¡VAYA CRUZ!

El Valle de los Caídos es un tema recurrente al que no se ha sabido —o podido, todavía— darle adecuada solución. El debate gira en torno a la esencia misma del franquismo. Desde los que dicen que habría que volar la cruz, pasando por la más moderada postura de quienes preconizan tan sólo trasladar el cadáver de Franco, a los acérrimos defensores de dejarlo todo igual, hay opiniones para todos los gustos. Las mismas que leemos estos días sobre el Diccionario Biográfico Español.

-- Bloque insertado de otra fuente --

(** * cutevariant: the VQL query builder and command layer

    A shallow embedding of [cutevariant/core/querybuilder.py] and of the
    selection commands of [cutevariant/core/command.py].

    The Python code is dynamically typed: a filter tree is a nested [dict],
    a field is a [str] or a [tuple], a value is any object.  The embedding
    therefore works on a small universe of Python values, [pyval], and every
    operation that Python may refuse (a missing key, a method that a type does
    not have, an unpacking of the wrong length) returns in the [result]
    monad.  Text is modelled by [string]; character classes ([\w], [upper])
    follow Python on ASCII text. *)

From Stdlib Require Import String Ascii List ZArith Bool Arith Lia.
From Stdlib Require Import DecimalString.
From Stdlib Require Import Sorted.
Import ListNotations.

Local Open Scope list_scope.
Local Open Scope string_scope.

(* ================================================================== *)
(** * Python values *)
(* ================================================================== *)

Module Py.

(** The exceptions the modelled code can raise.  [VQLSyntaxError] is the
    exception class of [cutevariant.core.vql], [OperationalError] the one of
    [sqlite3]; the others are builtins. *)
Inductive exn : Type :=
| TypeError
| KeyError
| AttributeError
| ValueError
| IndexError
| UnboundLocalError
| OperationalError (msg : string)
| VQLSyntaxError (msg : string).

Inductive result (A : Type) : Type :=
| Ok (a : A)
| Raise (e : exn).

Arguments Ok {A} a.
Arguments Raise {A} e.

Definition bind {A B : Type} (c : result A) (k : A -> result B) : result B :=
  match c with
  | Ok a => k a
  | Raise e => Raise e
  end.

Notation "x <- c ;; k" := (bind c (fun x => k))
  (at level 61, c at next level, right associativity).

(** A list comprehension [[f(x) for x in l]]: evaluated left to right, the
    first exception aborts it. *)
Definition mapM {A B : Type} (f : A -> result B) : list A -> result (list B) :=
  fix each (l : list A) : result (list B) :=
    match l with
    | [] => Ok []
    | x :: r =>
        y <- f x ;;
        ys <- each r ;;
        Ok (y :: ys)
    end.

(** Python objects.  A [float] is carried by its [repr] text, which is all the
    code ever looks at; a [dict] (its keys are [str] in this code) is the list
    of its items in insertion order, keys pairwise distinct. *)
#[warnings="-register-all"] Inductive pyval : Type :=
| PNone
| PBool (b : bool)
| PInt (z : Z)
| PFloat (repr : string)
| PStr (s : string)
| PTuple (l : list pyval)
| PList (l : list pyval)
| PDict (items : list (string * pyval)).

(** ** Characters and text *)

Definition dquote : ascii := ascii_of_nat 34.
Definition squote : ascii := "'"%char.
Definition backslash : ascii := ascii_of_nat 92.

Definition str1 (c : ascii) : string := String c EmptyString.

(** [sub in s] on two [str]. *)
Fixpoint str_contains (sub s : string) : bool :=
  String.prefix sub s ||
  match s with
  | EmptyString => false
  | String _ s' => str_contains sub s'
  end.

Definition nonempty (s : string) : bool :=
  match s with
  | EmptyString => false
  | String _ _ => true
  end.

Fixpoint str_map (f : ascii -> ascii) (s : string) : string :=
  match s with
  | EmptyString => EmptyString
  | String c s' => String (f c) (str_map f s')
  end.

Definition is_lower (c : ascii) : bool :=
  (97 <=? nat_of_ascii c)%nat && (nat_of_ascii c <=? 122)%nat.

Definition upper_char (c : ascii) : ascii :=
  if is_lower c then ascii_of_nat (nat_of_ascii c - 32) else c.

(** [s.upper()] *)
Definition upper (s : string) : string := str_map upper_char s.

(** [sep.join(l)] on a list of [str]. *)
Definition join (sep : string) (l : list string) : string := String.concat sep l.

(** [\w] of the [re] module. *)
Definition is_word (c : ascii) : bool :=
  let n := nat_of_ascii c in
  ((48 <=? n) && (n <=? 57) || (65 <=? n) && (n <=? 90) ||
   (97 <=? n) && (n <=? 122) || (n =? 95))%nat.

(** The longest run of word characters at the head of [s], and what follows. *)
Fixpoint span_word (s : string) : string * string :=
  match s with
  | EmptyString => (EmptyString, EmptyString)
  | String c s' =>
      if is_word c
      then let (w, rest) := span_word s' in (String c w, rest)
      else (EmptyString, s)
  end.

(** ** [repr] and [str] *)

Definition string_of_Z (z : Z) : string := NilZero.string_of_int (Z.to_int z).

Definition hex_digit (n : nat) : ascii :=
  nth n ["0"; "1"; "2"; "3"; "4"; "5"; "6"; "7";
         "8"; "9"; "a"; "b"; "c"; "d"; "e"; "f"]%char "0"%char.

Definition hex_escape (n : nat) : string :=
  String backslash (String "x" (String (hex_digit (n / 16)) (str1 (hex_digit (n mod 16))))).

Definition repr_char (quote c : ascii) : string :=
  let n := nat_of_ascii c in
  if Ascii.eqb c quote || Ascii.eqb c backslash then String backslash (str1 c)
  else if (n =? 9)%nat then String backslash "t"
  else if (n =? 10)%nat then String backslash "n"
  else if (n =? 13)%nat then String backslash "r"
  else if (n <? 32)%nat || (n =? 127)%nat then hex_escape n
  else if (n <? 127)%nat then str1 c
  else if (n <=? 160)%nat || (n =? 173)%nat then hex_escape n
  else str1 c.

Fixpoint flat_map_str (f : ascii -> string) (s : string) : string :=
  match s with
  | EmptyString => EmptyString
  | String c s' => f c ++ flat_map_str f s'
  end.

(** [repr] of a [str]: single quotes, unless the text has a single quote and
    no double quote. *)
Definition repr_str (s : string) : string :=
  let quote :=
    if str_contains (str1 squote) s && negb (str_contains (str1 dquote) s)
    then dquote else squote in
  String quote (flat_map_str (repr_char quote) s ++ str1 quote).

Fixpoint py_repr (v : pyval) : string :=
  match v with
  | PNone => "None"
  | PBool true => "True"
  | PBool false => "False"
  | PInt z => string_of_Z z
  | PFloat r => r
  | PStr s => repr_str s
  | PTuple l =>
      match l with
      | [x] => "(" ++ py_repr x ++ ",)"
      | _ => "(" ++ join ", " (map py_repr l) ++ ")"
      end
  | PList l => "[" ++ join ", " (map py_repr l) ++ "]"
  | PDict items =>
      "{" ++ join ", "
               (map (fun kv => match kv with
                               | (k, x) => repr_str k ++ ": " ++ py_repr x
                               end) items) ++ "}"
  end.

(** [str(v)], which is also what an f-string and [%s] print. *)
Definition py_str (v : pyval) : string :=
  match v with
  | PStr s => s
  | _ => py_repr v
  end.

(** ** Truth value, [len], items, hashing *)

(** [bool(v)]: what [if v:] tests. *)
Definition truthy (v : pyval) : bool :=
  match v with
  | PNone => false
  | PBool b => b
  | PInt z => negb (z =? 0)%Z
  | PFloat r => negb (String.eqb r "0.0" || String.eqb r "-0.0")
  | PStr s => nonempty s
  | PTuple l | PList l => negb (length l =? 0)%nat
  | PDict items => negb (length items =? 0)%nat
  end.

(** [d[key]] on the items of a dict. *)
Fixpoint dict_get (key : string) (items : list (string * pyval)) : result pyval :=
  match items with
  | [] => Raise KeyError
  | (k, v) :: r => if String.eqb k key then Ok v else dict_get key r
  end.

(** [key in d] and [d[key]] for the two catalogues, dicts from names. *)
Fixpoint lookup {A : Type} (key : string) (d : list (string * A)) : option A :=
  match d with
  | [] => None
  | (k, v) :: r => if String.eqb k key then Some v else lookup key r
  end.

(** [v == s] for a [str] literal [s]: only a [str] compares equal to it. *)
Definition eq_str (v : pyval) (s : string) : bool :=
  match v with
  | PStr s' => String.eqb s' s
  | _ => false
  end.

Fixpoint hashable (v : pyval) : bool :=
  match v with
  | PList _ | PDict _ => false
  | PTuple l => forallb hashable l
  | _ => true
  end.

End Py.

Import Py.

(* ================================================================== *)
(** * cutevariant/core/querybuilder.py *)
(* ================================================================== *)

Module QueryBuilder.

Definition GENOTYPE_FUNC_NAME : string := "sample".
Definition SET_FUNC_NAME : string := "set".

(** ** [filters_to_flat] *)

(** The generator of [filters_to_flat].  A dict of three items is yielded;
    then the values of a dict, or the items of a list, are visited in
    order.  A tuple, a string or a number yields nothing. *)
Fixpoint recursive_generator (filters : pyval) : list pyval :=
  match filters with
  | PDict items =>
      ((if (length items =? 3)%nat then [filters] else []) ++
       flat_map (fun kv => match kv with
                           | (_, x) => recursive_generator x
                           end) items)%list
  | PList l => flat_map recursive_generator l
  | _ => []
  end.

Definition filters_to_flat (filters : pyval) : list pyval :=
  recursive_generator filters.

(** ** Fields *)

(** [field_function_to_sql]; the argument is the tuple's components. *)
Definition field_function_to_sql (field_function : list pyval) (use_as : bool)
  : result string :=
  match field_function with
  | [func_name; arg_name; field_name] =>
      let suffix :=
        if use_as
        then " AS '" ++ py_str func_name ++ "." ++ py_str arg_name ++ "."
                     ++ py_str field_name ++ "'"
        else EmptyString in
      if truthy field_name
      then Ok ("`" ++ py_str func_name ++ "_" ++ py_str arg_name ++ "`.`"
                   ++ py_str field_name ++ "`" ++ suffix)
      else Ok ("`" ++ py_str func_name ++ "_" ++ py_str arg_name ++ "`" ++ suffix)
  | _ => Raise ValueError
  end.

Definition set_function_to_sql (field_function : list pyval) : result string :=
  match field_function with
  | [func_name; arg_name] =>
      Ok ("(SELECT value FROM sets WHERE name = '" ++ py_str arg_name ++ "')")
  | _ => Raise ValueError
  end.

¿Fue el franquismo una dictadura o, tan sólo, un «régimen autoritario»? Una cosa, desde luego, no fue: un régimen de libertades y un estado democrático. Quizás el franquismo fue casi todo lo que pasó en la segunda mitad del siglo XX. Se inauguró como un golpismo militarista muy siglo XIX, para pasar enseguida a convertirse en un fascismo ideologizado por la doctrina falangista y un catolicismo nacionalista y militante. Luego, terminada la Segunda Guerra Mundial, se transformó en una especie de estado autocrático y corporativista, permaneciendo lo de católico, que era —¡oh paradoja!— lo único que tintaba al régimen con un poco de modernidad. Con la llegada de los tecnócratas —¡qué servicio más impagable hicieron a España!— se modernizó el Estado y se puso en marcha un desarrollismo que nos fue igualando económicamente a Europa. Y, para acabarlo de arreglar, el propio Franco abrió el camino a una transición pacífica, ordenando a los suyos que «rodeasen» al Rey de España. España es, hoy pues, lo que ahora somos: un estado social y democrático de derecho.

Todo eso no justifica el franquismo, ni que los restos de Franco permanezcan en ese mausoleo que ni siquiera quiso para sí. La Basílica está bien —guste o no estéticamente— como está, aunque debería convertirse, además de lugar para la oración, en memorial de la Guerra Civil.